(Beginning of Data in this exercise)

(** [run] up to the [await]: the entry is appended and [_execute] is called
    on the state. *)
Definition run_begin (a : agent) : M coro :=
  append_agent_call (processing_entry a);;
  st ← get_state;
  mret (execute a st).

(** [run] from the end of [_execute]: the entry that is last in the log at
    that moment is updated, and the result (or [{}]) is returned. *)
Definition run_end (a : agent) (o : outcome) : M pyval :=
  match o with
  | Returned r => update_last_call (success_fields a r);; mret r
  | Raised e => update_last_call (failed_fields a e);; mret (PDict [])
  end.


(** ** [asyncio.gather]

    The event loop starts the tasks in the order they were created and runs
    each until it finishes or suspends.  A task that sleeps is resumed once
    the tasks started after it have run; of the registered agents only the
    payment agent sleeps, so a resumed task runs its remaining steps with no
    other task in between.  [gather] returns the results in task order. *)

Inductive task_state : Type :=
| Completed (r : pyval)
| Suspended (k : coro).

Definition task_start (a : agent) : M task_state :=
  c ← run_begin a;
  match c with
  | Finish o => r ← run_end a o; mret (Completed r)
  | Sleep _ k => mret (Suspended k)
  end.

Definition task_resume (t : agent * task_state) : M pyval :=
  match t.2 with
  | Completed r => mret r
  | Suspended k => run_end t.1 (coro_outcome k)
  end.

Definition gather (tasks : list agent) : M (list pyval) :=
  started ← mapM task_start tasks;
  mapM task_resume (zip tasks started).

(** ** [call_agents_node] *)

Definition lift {A} (r : result A) : M A := fun st => (st, r).

(** [name in v] *)
Definition py_in (name : string) (v : pyval) : result bool :=
  match v with
  | PList l =>
      Ok (existsb (fun x => match x with
                            | PStr s => bool_decide (name = s)
                            | _ => false
                            end) l)
  | PStr s => Ok (str_contains name s)
  | PDict d => Ok (bool_decide (is_Some (dget name d)))
  | _ => Err (TypeError "argument is not iterable")
  end.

(End of Data in this exercise)

* Your assignment *
For each line of the entries that contains the word "match", make a copy.

* Result *
  match o with
  match c with
  match t.2 with
  match v with
      Ok (existsb (fun x => match x with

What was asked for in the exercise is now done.